[Saved data entries]
####

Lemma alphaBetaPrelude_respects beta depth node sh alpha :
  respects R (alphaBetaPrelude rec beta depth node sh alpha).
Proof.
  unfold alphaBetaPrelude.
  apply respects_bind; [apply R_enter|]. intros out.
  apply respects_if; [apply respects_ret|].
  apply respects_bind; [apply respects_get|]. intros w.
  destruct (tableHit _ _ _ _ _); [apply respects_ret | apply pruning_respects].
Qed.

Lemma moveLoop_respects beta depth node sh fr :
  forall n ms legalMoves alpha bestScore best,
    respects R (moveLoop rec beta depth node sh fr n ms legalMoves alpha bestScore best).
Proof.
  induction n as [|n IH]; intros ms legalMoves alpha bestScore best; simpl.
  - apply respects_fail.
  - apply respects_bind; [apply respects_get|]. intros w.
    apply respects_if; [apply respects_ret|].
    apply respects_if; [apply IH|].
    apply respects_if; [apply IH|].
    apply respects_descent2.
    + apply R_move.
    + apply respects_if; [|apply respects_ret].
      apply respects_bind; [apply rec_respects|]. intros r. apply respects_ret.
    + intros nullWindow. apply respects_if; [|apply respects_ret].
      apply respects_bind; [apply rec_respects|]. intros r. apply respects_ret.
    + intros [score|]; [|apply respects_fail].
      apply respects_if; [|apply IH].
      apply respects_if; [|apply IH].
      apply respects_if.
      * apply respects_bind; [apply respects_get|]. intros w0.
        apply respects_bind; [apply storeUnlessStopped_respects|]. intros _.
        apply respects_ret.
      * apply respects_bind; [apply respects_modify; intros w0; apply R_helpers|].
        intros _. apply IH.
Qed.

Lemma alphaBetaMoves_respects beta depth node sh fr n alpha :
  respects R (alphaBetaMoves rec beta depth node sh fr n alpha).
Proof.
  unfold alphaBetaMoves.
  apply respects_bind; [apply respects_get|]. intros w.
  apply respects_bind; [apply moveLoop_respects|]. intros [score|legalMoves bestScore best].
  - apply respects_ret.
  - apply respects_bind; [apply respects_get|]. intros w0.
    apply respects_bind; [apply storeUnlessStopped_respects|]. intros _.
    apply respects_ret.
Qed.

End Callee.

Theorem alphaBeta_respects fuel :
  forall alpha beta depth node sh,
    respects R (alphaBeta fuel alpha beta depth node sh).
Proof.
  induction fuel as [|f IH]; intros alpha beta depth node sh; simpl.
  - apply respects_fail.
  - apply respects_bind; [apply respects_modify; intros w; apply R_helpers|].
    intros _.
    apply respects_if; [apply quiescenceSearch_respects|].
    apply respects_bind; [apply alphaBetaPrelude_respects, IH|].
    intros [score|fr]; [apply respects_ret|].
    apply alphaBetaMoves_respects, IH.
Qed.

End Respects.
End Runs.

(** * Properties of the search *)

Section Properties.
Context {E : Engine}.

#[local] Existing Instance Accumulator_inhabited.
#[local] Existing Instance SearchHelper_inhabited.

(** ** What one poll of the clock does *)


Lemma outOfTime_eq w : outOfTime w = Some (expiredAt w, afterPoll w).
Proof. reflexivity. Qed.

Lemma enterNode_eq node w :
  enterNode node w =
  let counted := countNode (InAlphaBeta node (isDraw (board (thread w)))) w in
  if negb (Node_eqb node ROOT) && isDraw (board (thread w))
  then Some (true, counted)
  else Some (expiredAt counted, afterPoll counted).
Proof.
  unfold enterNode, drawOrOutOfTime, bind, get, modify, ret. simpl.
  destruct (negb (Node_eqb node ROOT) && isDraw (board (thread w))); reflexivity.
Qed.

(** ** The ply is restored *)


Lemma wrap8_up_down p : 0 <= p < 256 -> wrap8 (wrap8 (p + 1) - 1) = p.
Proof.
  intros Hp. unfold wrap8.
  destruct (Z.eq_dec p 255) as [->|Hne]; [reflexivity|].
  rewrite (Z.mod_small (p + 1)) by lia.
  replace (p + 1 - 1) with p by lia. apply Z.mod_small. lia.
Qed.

####

What is being asked:
Without omitting anything, output the entries exactly.

Response for this exercise:
Lemma alphaBetaPrelude_respects beta depth node sh alpha :
  respects R (alphaBetaPrelude rec beta depth node sh alpha).
Proof.
  unfold alphaBetaPrelude.
  apply respects_bind; [apply R_enter|]. intros out.
  apply respects_if; [apply respects_ret|].
  apply respects_bind; [apply respects_get|]. intros w.
  destruct (tableHit _ _ _ _ _); [apply respects_ret | apply pruning_respects].
Qed.

Lemma moveLoop_respects beta depth node sh fr :
  forall n ms legalMoves alpha bestScore best,
    respects R (moveLoop rec beta depth node sh fr n ms legalMoves alpha bestScore best).
Proof.
  induction n as [|n IH]; intros ms legalMoves alpha bestScore best; simpl.
  - apply respects_fail.
  - apply respects_bind; [apply respects_get|]. intros w.
    apply respects_if; [apply respects_ret|].
    apply respects_if; [apply IH|].
    apply respects_if; [apply IH|].
    apply respects_descent2.
    + apply R_move.
    + apply respects_if; [|apply respects_ret].
      apply respects_bind; [apply rec_respects|]. intros r. apply respects_ret.
    + intros nullWindow. apply respects_if; [|apply respects_ret].
      apply respects_bind; [apply rec_respects|]. intros r. apply respects_ret.
    + intros [score|]; [|apply respects_fail].
      apply respects_if; [|apply IH].
      apply respects_if; [|apply IH].
      apply respects_if.
      * apply respects_bind; [apply respects_get|]. intros w0.
        apply respects_bind; [apply storeUnlessStopped_respects|]. intros _.
        apply respects_ret.
      * apply respects_bind; [apply respects_modify; intros w0; apply R_helpers|].
        intros _. apply IH.
Qed.

Lemma alphaBetaMoves_respects beta depth node sh fr n alpha :
  respects R (alphaBetaMoves rec beta depth node sh fr n alpha).
Proof.
  unfold alphaBetaMoves.
  apply respects_bind; [apply respects_get|]. intros w.
  apply respects_bind; [apply moveLoop_respects|]. intros [score|legalMoves bestScore best].
  - apply respects_ret.
  - apply respects_bind; [apply respects_get|]. intros w0.
    apply respects_bind; [apply storeUnlessStopped_respects|]. intros _.
    apply respects_ret.
Qed.

End Callee.

Theorem alphaBeta_respects fuel :
  forall alpha beta depth node sh,
    respects R (alphaBeta fuel alpha beta depth node sh).
Proof.
  induction fuel as [|f IH]; intros alpha beta depth node sh; simpl.
  - apply respects_fail.
  - apply respects_bind; [apply respects_modify; intros w; apply R_helpers|].
    intros _.
    apply respects_if; [apply quiescenceSearch_respects|].
    apply respects_bind; [apply alphaBetaPrelude_respects, IH|].
    intros [score|fr]; [apply respects_ret|].
    apply alphaBetaMoves_respects, IH.
Qed.

End Respects.
End Runs.

(** * Properties of the search *)

Section Properties.
Context {E : Engine}.

#[local] Existing Instance Accumulator_inhabited.
#[local] Existing Instance SearchHelper_inhabited.

(** ** What one poll of the clock does *)


Lemma outOfTime_eq w : outOfTime w = Some (expiredAt w, afterPoll w).
Proof. reflexivity. Qed.

Lemma enterNode_eq node w :
  enterNode node w =
  let counted := countNode (InAlphaBeta node (isDraw (board (thread w)))) w in
  if negb (Node_eqb node ROOT) && isDraw (board (thread w))
  then Some (true, counted)
  else Some (expiredAt counted, afterPoll counted).
Proof.
  unfold enterNode, drawOrOutOfTime, bind, get, modify, ret. simpl.
  destruct (negb (Node_eqb node ROOT) && isDraw (board (thread w))); reflexivity.
Qed.

(** ** The ply is restored *)


Lemma wrap8_up_down p : 0 <= p < 256 -> wrap8 (wrap8 (p + 1) - 1) = p.
Proof.
  intros Hp. unfold wrap8.
  destruct (Z.eq_dec p 255) as [->|Hne]; [reflexivity|].
  rewrite (Z.mod_small (p + 1)) by lia.
  replace (p + 1 - 1) with p by lia. apply Z.mod_small. lia.
Qed.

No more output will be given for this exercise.